Add 50µL of Stop Solution to each well. If color change does not appear uniform, gently tap the plate to ensure thorough mixing.
8.
Determine the optical density (OD value) of each well at once, using a micro-plate reader set to 450 nm. User should open the micro-plate reader in advance, preheat the instrument, and set the testing parameters.
9.
After experiment, store all reagents according to the specified storage temperature respectively until their expiry.
When carrying out an ELISA assay it is important to prepare your samples in order to achieve the best possible results. Below we have a list of procedures for the preparation of samples for different sample types.
Sample Type
Protocol
Serum
If using serum separator tubes, allow samples to clot for 30 minutes at room temperature. Centrifuge for 10 minutes at 1,000x g. Collect the serum fraction and assay promptly or aliquot and store the samples at -80°C. Avoid multiple freeze-thaw cycles. If serum separator tubes are not being used, allow samples to clot overnight at 2-8°C. Centrifuge for 10 minutes at 1,000x g. Remove serum and assay promptly or aliquot and store the samples at -80°C. Avoid multiple freeze-thaw cycles.
Plasma
Collect plasma using EDTA or heparin as an anticoagulant. Centrifuge samples at 4°C for 15 mins at 1000 × g within 30 mins of collection. Collect the plasma fraction and assay promptly or aliquot and store the samples at -80°C. Avoid multiple freeze-thaw cycles. Note: Over haemolysed samples are not suitable for use with this kit.
Urine & Cerebrospinal Fluid
Collect the urine (mid-stream) in a sterile container, centrifuge for 20 mins at 2000-3000 rpm. Remove supernatant and assay immediately. If any precipitation is detected, repeat the centrifugation step.

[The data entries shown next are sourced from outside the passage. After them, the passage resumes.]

(** Truncating the content items of a tool's output keeps images and encrypted
    content, all of them and in order; the texts and audio it keeps are items of
    the output in their order, unchanged and within the budget together, except
    for at most one text, which is cut to what the items before it left of the
    budget and after which nothing that costs is kept; the notes at the end
    count exactly the non-empty texts and the audio items that were left out;
    and an output within the budget loses nothing but its empty texts. *)
Theorem output_items_within_budget items policy :
  ∃ kept texts audios,
    truncate_function_output_items_with_policy items policy
    = kept ++ omission_note texts (lit "text") ++ omission_note audios (lit "audio")
    ∧ List.filter is_media kept = List.filter is_media items
    ∧ length (List.filter is_text kept) + texts = length (List.filter is_text (spoken items))
    ∧ length (List.filter is_audio kept) + audios = length (List.filter is_audio items)
    ∧ ((kept `sublist_of` items ∧ (total_cost policy kept ≤ policy_budget policy)%N)
       ∨ ∃ a t b,
           kept = a ++ InputText (truncate_text t (with_limit policy (policy_budget policy - total_cost policy a))) :: b
           ∧ (a ++ InputText t :: b) `sublist_of` items
           ∧ (total_cost policy (a ++ b) < policy_budget policy < total_cost policy a + text_cost policy t)%N)
    ∧ ((total_cost policy (spoken items) ≤ policy_budget policy)%N →
         kept = spoken items ∧ texts = 0 ∧ audios = 0).
Proof.
  set (st := foldl (budget_item policy)
               {| out := []; remaining_budget := policy_budget policy;
                  omitted_text_items := 0; omitted_audio_items := 0 |} items).
  assert (budgeted_ok policy items st) as [Hp Ht Ha Hm Hall].
  { subst st. induction items as [|i items IH] using rev_ind.
    - split; [by apply paid_whole|done..|]. intros _. done.
    - rewrite foldl_app. cbn [foldl]. by apply budget_item_ok. }
  exists (out st), (omitted_text_items st), (omitted_audio_items st).
  split; [done|]. split; [done|]. split; [done|]. split; [done|]. split.
  - destruct Hp as [Hs Hc|a t b Ho Hs Hc Hb _]; [left; split; [done|lia]|right].
    exists a, t, b. rewrite total_cost_app. split; [done|]. split; [done|]. lia.
  - intros Htot. destruct Hall as (? & ? & ? & _); done.
Qed.
End Audio.
End Items.

(** ** Results of MCP tools *)
Record CallToolResult := {
  content : list Value;
  structured_content : option Value;
  is_error : option bool;
  meta : option Value;
}.

Section Mcp.
(** [serde_json::to_string] on a result; [None] is an error. *)
Variable to_string : CallToolResult → option str.

Definition preview_result (result : CallToolResult) (serialized : str) (preview_budget : N) : CallToolResult :=
  let preview := if (preview_budget =? 0)%N then [] else truncate_text serialized (Bytes preview_budget) in
  {| content := [Object [(lit "type", String (lit "text")); (lit "text", String preview)]];
     structured_content := None; is_error := is_error result; meta := None |}.

Definition next_budget (preview_budget max_bytes truncated_len : N) : N :=
  N.min (saturating_mul preview_budget max_bytes / truncated_len) (preview_budget - 1).

(** The loop; [None] when [fuel] does not suffice. *)
Fixpoint preview_loop (fuel : nat) (result : CallToolResult) (serialized : str)
    (max_bytes preview_budget : N) : option CallToolResult :=
  match fuel with
  | O => None
  | S fuel =>
      let truncated := preview_result result serialized preview_budget in
      match to_string truncated with
      | None => Some result
      | Some truncated_serialized =>
          let truncated_len := blen truncated_serialized in
          if (truncated_len <=? max_bytes)%N || (preview_budget =? 0)%N then Some truncated
          else preview_loop fuel result serialized max_bytes
                 (next_budget preview_budget max_bytes truncated_len)
      end
  end.

Definition truncate_mcp_tool_result (fuel : nat) (result : CallToolResult) (max_bytes : N) :
    option CallToolResult :=
  match to_string result with
  | None => Some result
  | Some serialized =>
      if (blen serialized <=? max_bytes)%N then Some result
      else preview_loop fuel result serialized max_bytes max_bytes
  end.

Lemma next_budget_lt n m len : (0 < n)%N → (next_budget n m len < n)%N.
Proof. unfold next_budget. lia. Qed.

Lemma preview_loop_returns fuel result serialized m n :
  (N.to_nat n < fuel)%nat →
  ∃ r, preview_loop fuel result serialized m n = Some r
    ∧ ((r = result ∧ ∃ k, to_string (preview_result result serialized k) = None)
       ∨ ∃ k s, (k ≤ n)%N ∧ r = preview_result result serialized k ∧ to_string r = Some s
                ∧ ((blen s ≤ m)%N ∨ k = 0%N)).
Proof.
  revert n. induction fuel as [|fuel IH]; intros n Hf; [lia|]. cbn [preview_loop].
  destruct (to_string _) as [s|] eqn:E; [|eauto 10].
  destruct (N.leb_spec (blen s) m); [eauto 12 using N.le_refl|].
  destruct (N.eqb_spec n 0) as [Hz|Hz]; [cbn [orb]; eauto 12 using N.le_refl|]. cbn [orb].
  pose proof (next_budget_lt n m (blen s) ltac:(lia)) as Hlt.
  destruct (IH (next_budget n m (blen s)) ltac:(lia)) as (r & -> & [Hr|(k & s' & Hk & Hr)]); [by eauto 10|].
  exists r. split; [done|]. right. exists k, s'. split; [lia|done].
Qed.
(** [BTreeMap::insert] and [get]; a set is a map to [unit]. *)
Definition btree (V : Type) := list (str * V).
Fixpoint btree_insert {V} (k : str) (v : V) (m : btree V) : btree V :=
  match m with
  | [] => [(k, v)]
  | (k', v') :: m' =>
      if str_eqb k k' then (k, v) :: m'
      else if str_leb k k' then (k, v) :: m
      else (k', v') :: btree_insert k v m'
  end.
Definition btree_get {V} (k : str) (m : btree V) : option V :=
  snd <$> find_first (λ e, str_eqb e.1 k) m.

Record Template := { placeholders : btree unit; segments : list Segment }.

(** [last_mut] and [push]. *)
Definition push_literal (segments : list Segment) (literal : str) : list Segment :=
  if is_empty literal then segments
  else match last segments with
       | Some (Literal existing) => removelast segments ++ [Literal (existing ++ literal)]
       | _ => segments ++ [Literal literal]
       end.

Definition OPEN : char := 123%N.
Definition CLOSE : char := 125%N.

Fixpoint placeholder_loop (start cursor : N) (name rest : str) :
    res TemplateParseError (str * N * str) :=
  match rest with
  | [] => Err (UnterminatedPlaceholder start)
  | ch :: rest' =>
      if starts_with rest [OPEN; OPEN] then Err (NestedPlaceholder start)
      else match strip_prefix [CLOSE; CLOSE] rest with
           | Some after =>
               let placeholder := trim name in
               if is_empty placeholder then Err (EmptyPlaceholder start)
               else Ok (placeholder, (cursor + 2)%N, after)
           | None => placeholder_loop start (cursor + len_utf8 ch)%N (name ++ [ch]) rest'
           end
  end.
(** On the text after the opening delimiter at [start]. *)
Definition parse_placeholder (start : N) (rest : str) : res TemplateParseError (str * N * str) :=
  placeholder_loop start (start + 2)%N [] rest.

Fixpoint parse_loop (fuel : nat) (placeholders : btree unit) (segments : list Segment)
    (literal : str) (cursor : N) (rest : str) : res TemplateParseError Template :=
  match fuel, rest with
  | O, _ => Panic
  | S _, [] => Ok {| placeholders := placeholders; segments := push_literal segments literal |}
  | S fuel, ch :: rest' =>
      match strip_prefix [OPEN; OPEN; OPEN; OPEN] rest with
      | Some after =>
          parse_loop fuel placeholders (push_literal (push_literal segments literal) [OPEN; OPEN])
            [] (cursor + 4)%N after
      | None =>
      match strip_prefix [CLOSE; CLOSE; CLOSE; CLOSE] rest with
      | Some after =>
          parse_loop fuel placeholders (push_literal (push_literal segments literal) [CLOSE; CLOSE])
            [] (cursor + 4)%N after
      | None =>
      match strip_prefix [OPEN; OPEN] rest with
      | Some after =>
          '(placeholder, next_cursor, after) ← parse_placeholder cursor after;
          parse_loop fuel (btree_insert placeholder tt placeholders)
            (push_literal segments literal ++ [Placeholder placeholder]) [] next_cursor after
      | None =>
          if starts_with rest [CLOSE; CLOSE] then Err (UnmatchedClosingDelimiter cursor)
          else parse_loop fuel placeholders segments (literal ++ [ch]) (cursor + len_utf8 ch)%N rest'
      end
      end
      end
  end.
Definition parse (source : str) : res TemplateParseError Template :=
  parse_loop (S (length source)) [] [] [] 0%N source.

Fixpoint build_variable_map (map : btree str) (variables : list (str * str)) :
    res TemplateRenderError (btree str) :=
  match variables with
  | [] => Ok map
  | (name, value) :: variables =>
      if is_some (btree_get name map) then Err (DuplicateValue name)
      else build_variable_map (btree_insert name value map) variables
  end.

Fixpoint render_segments (variables : btree str) (rendered : str) (segments : list Segment) :
    res TemplateRenderError str :=
  match segments with
  | [] => Ok rendered
  | Literal literal :: segments => render_segments variables (rendered ++ literal) segments
  | Placeholder name :: segments =>
      match btree_get name variables with
      | Some value => render_segments variables (rendered ++ value) segments
      | None => Err (MissingValue name)
      end
  end.

Definition Template_render (t : Template) (variables : list (str * str)) : res TemplateRenderError str :=
  variables ← build_variable_map [] variables;
  match find_first (λ n, negb (is_some (btree_get n variables))) (placeholders t).*1 with
  | Some name => Err (MissingValue name)
  | None =>
      match find_first (λ n, negb (is_some (btree_get n (placeholders t)))) variables.*1 with
      | Some name => Err (ExtraValue name)
      | None => render_segments variables [] (segments t)
      end
  end.

Definition render (template : str) (variables : list (str * str)) : res TemplateError str :=
  match parse template with
  | Ok t =>
      match Template_render t variables with
      | Ok s => Ok s
      | Err e => Err (RenderError e)
      | Panic => Panic
      end
  | Err e => Err (ParseError e)
  | Panic => Panic
  end.

Definition parse_error_message (e : TemplateParseError) : str :=
  match e with
  | EmptyPlaceholder start =>
      lit "template placeholder at byte " ++ show_N start ++ lit " is empty"
  | NestedPlaceholder start =>
      lit "template placeholder starting at byte " ++ show_N start
      ++ lit " contains a nested `{`"
  | UnmatchedClosingDelimiter start =>
      lit "template contains an unmatched `}` at byte " ++ show_N start
  | UnterminatedPlaceholder start =>
      lit "template placeholder starting at byte " ++ show_N start ++ lit " is missing `}`"
  end.
Definition render_error_message (e : TemplateRenderError) : str :=
  match e with
  | DuplicateValue name => lit "template value `" ++ name ++ lit "` was provided more than once"
  | ExtraValue name => lit "template value `" ++ name ++ lit "` is not used by this template"
  | MissingValue name => lit "template placeholder `" ++ name ++ lit "` is missing a value"
  end.
Definition error_message (e : TemplateError) : str :=
  match e with ParseError e => parse_error_message e | RenderError e => render_error_message e end.

(** ** Maps and sets *)
Section BTree.
Context {V : Type}.
Implicit Types m : btree V.

Lemma btree_get_insert k v m k' :
  btree_get k' (btree_insert k v m) = if str_eqb k k' then Some v else btree_get k' m.
Proof.
  unfold btree_get. induction m as [|[j w] m IH]; cbn [btree_insert].
  - cbn [find_first fst]. by destruct (str_eqb k k').
  - destruct (str_eqb k j) eqn:Ekj; [|destruct (str_leb k j)]; cbn [find_first fst].
    + apply str_eqb_eq in Ekj as ->. by destruct (str_eqb j k').
    + by destruct (str_eqb k k').
    + destruct (str_eqb j k') eqn:Ej; [|done]. apply str_eqb_eq in Ej as ->. by rewrite Ekj.
Qed.
Lemma btree_get_elem k m : is_some (btree_get k m) = true ↔ k ∈ m.*1.
Proof.
  unfold btree_get. induction m as [|[j w] m IH]; cbn [find_first fst fmap list_fmap].
  - split; [done|]. intros Hn. by apply not_elem_of_nil in Hn.
  - rewrite elem_of_cons. destruct (str_eqb j k) eqn:E.
    + apply str_eqb_eq in E as ->. naive_solver.
    + apply str_eqb_ne in E. rewrite IH. naive_solver.
Qed.
Lemma btree_insert_elem k v m k' : k' ∈ (btree_insert k v m).*1 ↔ k' = k ∨ k' ∈ m.*1.
Proof.
  rewrite <-!btree_get_elem, btree_get_insert. destruct (str_eqb k k') eqn:E.
  - apply str_eqb_eq in E as ->. naive_solver.
  - apply str_eqb_ne in E. naive_solver.
Qed.
End BTree.

(** ** Parsing consumes the source *)
Lemma placeholder_loop_shorter start cursor name rest p c after :
  placeholder_loop start cursor name rest = Ok (p, c, after) → length after < length rest.
Proof.
  revert cursor name. induction rest as [|ch rest IH]; intros cursor name; cbn [placeholder_loop]; [done|].
  destruct (starts_with _ _); [done|]. destruct (strip_prefix _ (ch :: rest)) as [a|] eqn:E.
  - destruct (is_empty _); [done|]. intros [= <- <- <-]. apply strip_prefix_Some in E. rewrite E. cbn. lia.
  - intros H%IH. cbn. lia.
Qed.
Lemma strip_shorter p s r : strip_prefix p s = Some r → p ≠ [] → length r < length s.
Proof.
  intros E Hp. apply strip_prefix_Some in E as ->. rewrite length_app. destruct p; [done|]. cbn. lia.
Qed.

Lemma parse_loop_fuel f f' ps segs l c rest :
  length rest < f → length rest < f' → parse_loop f ps segs l c rest = parse_loop f' ps segs l c rest.
Proof.
  revert f' ps segs l c rest. induction f as [|f IH]; intros [|f'] ps segs l c rest Hf Hf'; [lia..|].
  destruct rest as [|ch rest]; [done|]. cbn [parse_loop].
  destruct (strip_prefix _ (ch :: rest)) as [a|] eqn:E1; [apply strip_shorter in E1; [|done]; apply IH; lia|].
  destruct (strip_prefix [CLOSE; _; _; _] _) as [a|] eqn:E2; [apply strip_shorter in E2; [|done]; apply IH; lia|].
  destruct (strip_prefix [OPEN; OPEN] _) as [a|] eqn:E3.
  - apply strip_shorter in E3; [|done]. destruct (parse_placeholder c a) as [[[p c'] a']|e|] eqn:E4; [|done..].
    apply placeholder_loop_shorter in E4. cbn [mbind res_bind]. apply IH; lia.
  - destruct (starts_with _ _); [done|]. cbn [length] in *. apply IH; lia.
Qed.

(** The loop with the fuel it needs, and its rounds. *)
Definition parse_at ps segs l c rest := parse_loop (S (length rest)) ps segs l c rest.

Lemma parse_at_eq ps segs l c ch rest' :
  let rest := ch :: rest' in
  parse_at ps segs l c rest =
    match strip_prefix [OPEN; OPEN; OPEN; OPEN] rest with
    | Some after => parse_at ps (push_literal (push_literal segs l) [OPEN; OPEN]) [] (c + 4)%N after
    | None =>
    match strip_prefix [CLOSE; CLOSE; CLOSE; CLOSE] rest with
    | Some after => parse_at ps (push_literal (push_literal segs l) [CLOSE; CLOSE]) [] (c + 4)%N after
    | None =>
    match strip_prefix [OPEN; OPEN] rest with
    | Some after =>
        '(p, c', after) ← parse_placeholder c after;
        parse_at (btree_insert p tt ps) (push_literal segs l ++ [Placeholder p]) [] c' after
    | None =>
        if starts_with rest [CLOSE; CLOSE] then Err (UnmatchedClosingDelimiter c)
        else parse_at ps segs (l ++ [ch]) (c + len_utf8 ch)%N rest'
    end
    end
    end.
Proof.
  cbn zeta. unfold parse_at at 1. cbn [parse_loop].
  destruct (strip_prefix _ (ch :: rest')) as [a|] eqn:E1; [apply strip_shorter in E1; [|done]; apply parse_loop_fuel; cbn [length] in *; lia|].
  destruct (strip_prefix [CLOSE; _; _; _] _) as [a|] eqn:E2; [apply strip_shorter in E2; [|done]; apply parse_loop_fuel; cbn [length] in *; lia|].
  destruct (strip_prefix [OPEN; OPEN] _) as [a|] eqn:E3; [|done].
  apply strip_shorter in E3; [|done]. destruct (parse_placeholder c a) as [[[p c'] a']|e|] eqn:E4; [|done..].
  apply placeholder_loop_shorter in E4. cbn [mbind res_bind]. apply parse_loop_fuel; cbn [length] in *; lia.
Qed.

(** Induction over the rounds of the parser. *)
Lemma placeholder_loop_ok start c name rest : placeholder_loop start c name rest ≠ Panic.
Proof.
  revert c name. induction rest as [|ch rest IH]; intros c name; cbn [placeholder_loop]; [done|].
  destruct (starts_with _ _); [done|]. destruct (strip_prefix _ _); [by destruct (is_empty _)|done].
Qed.

Section Rounds.
Variable P : btree unit → list Segment → str → res TemplateParseError Template → Prop.
Hypothesis at_end : ∀ ps segs l,
  P ps segs l (Ok {| placeholders := ps; segments := push_literal segs l |}).
Hypothesis at_error : ∀ ps segs l e, P ps segs l (Err e).
Hypothesis at_escape : ∀ ps segs l e r,
  P ps (push_literal (push_literal segs l) e) [] r → P ps segs l r.
Hypothesis at_placeholder : ∀ ps segs l p r,
  P (btree_insert p tt ps) (push_literal segs l ++ [Placeholder p]) [] r → P ps segs l r.
Hypothesis at_char : ∀ ps segs l ch r, P ps segs (l ++ [ch]) r → P ps segs l r.

Lemma parse_rounds ps segs l c rest : P ps segs l (parse_at ps segs l c rest).
Proof.
  revert ps segs l c. induction rest as [rest IH] using (induction_ltof1 _ (@length N)). unfold ltof in IH.
  intros ps segs l c. destruct rest as [|ch rest']; [apply at_end|]. rewrite parse_at_eq.
  destruct (strip_prefix _ (ch :: rest')) as [a|] eqn:E1;
    [apply strip_shorter in E1; [|done]; eapply at_escape, IH; done|].
  destruct (strip_prefix [CLOSE; _; _; _] _) as [a|] eqn:E2;
    [apply strip_shorter in E2; [|done]; eapply at_escape, IH; done|].
  destruct (strip_prefix [OPEN; OPEN] _) as [a|] eqn:E3.
  - apply strip_shorter in E3; [|done]. destruct (parse_placeholder c a) as [[[p c'] a']|e|] eqn:E4;
      [|apply at_error|by apply placeholder_loop_ok in E4].
    apply placeholder_loop_shorter in E4. eapply at_placeholder, IH. lia.
  - destruct (starts_with _ _); [apply at_error|]. eapply at_char, IH. cbn. lia.
Qed.
End Rounds.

A similar protocol can be used for cerebrospinal fluid.
Cell culture supernatant
Collect the cell culture media by pipette, followed by centrifugation at 4°C for 20 mins at 1500 rpm. Collect the clear supernatant and assay immediately.
Cell lysates
Solubilize cells in lysis buffer and allow to sit on ice for 30 minutes. Centrifuge tubes at 14,000 x g for 5 minutes to remove insoluble material. Aliquot the supernatant into a new tube and discard the remaining whole cell extract. Quantify total protein concentration using a total protein assay. Assay immediately or aliquot and store at ≤ -20 °C.
Tissue homogenates
The preparation of tissue homogenates will vary depending upon tissue type. Rinse tissue with 1X PBS to remove excess blood & homogenize in 20ml of 1X PBS (including protease inhibitors) and store overnight at ≤ -20°C. Two freeze-thaw cycles are required to break the cell membranes. To further disrupt the cell membranes you can sonicate the samples. Centrifuge homogenates for 5 mins at 5000xg. Remove the supernatant and assay immediately or aliquot and store at -20°C or -80°C.
Tissue lysates
Rinse tissue with PBS, cut into 1-2 mm pieces, and homogenize with a tissue homogenizer in PBS. Add an equal volume of RIPA buffer containing protease inhibitors and lyse tissues at room temperature for 30 minutes with gentle agitation. Centrifuge to remove debris. Quantify total protein concentration using a total protein assay. Assay immediately or aliquot and store at ≤ -20 °C.
Breast Milk
Collect milk samples and centrifuge at 10,000 x g for 60 min at 4°C. Aliquot the supernatant and assay. For long term use, store samples at -80°C. Minimize freeze/thaw cycles.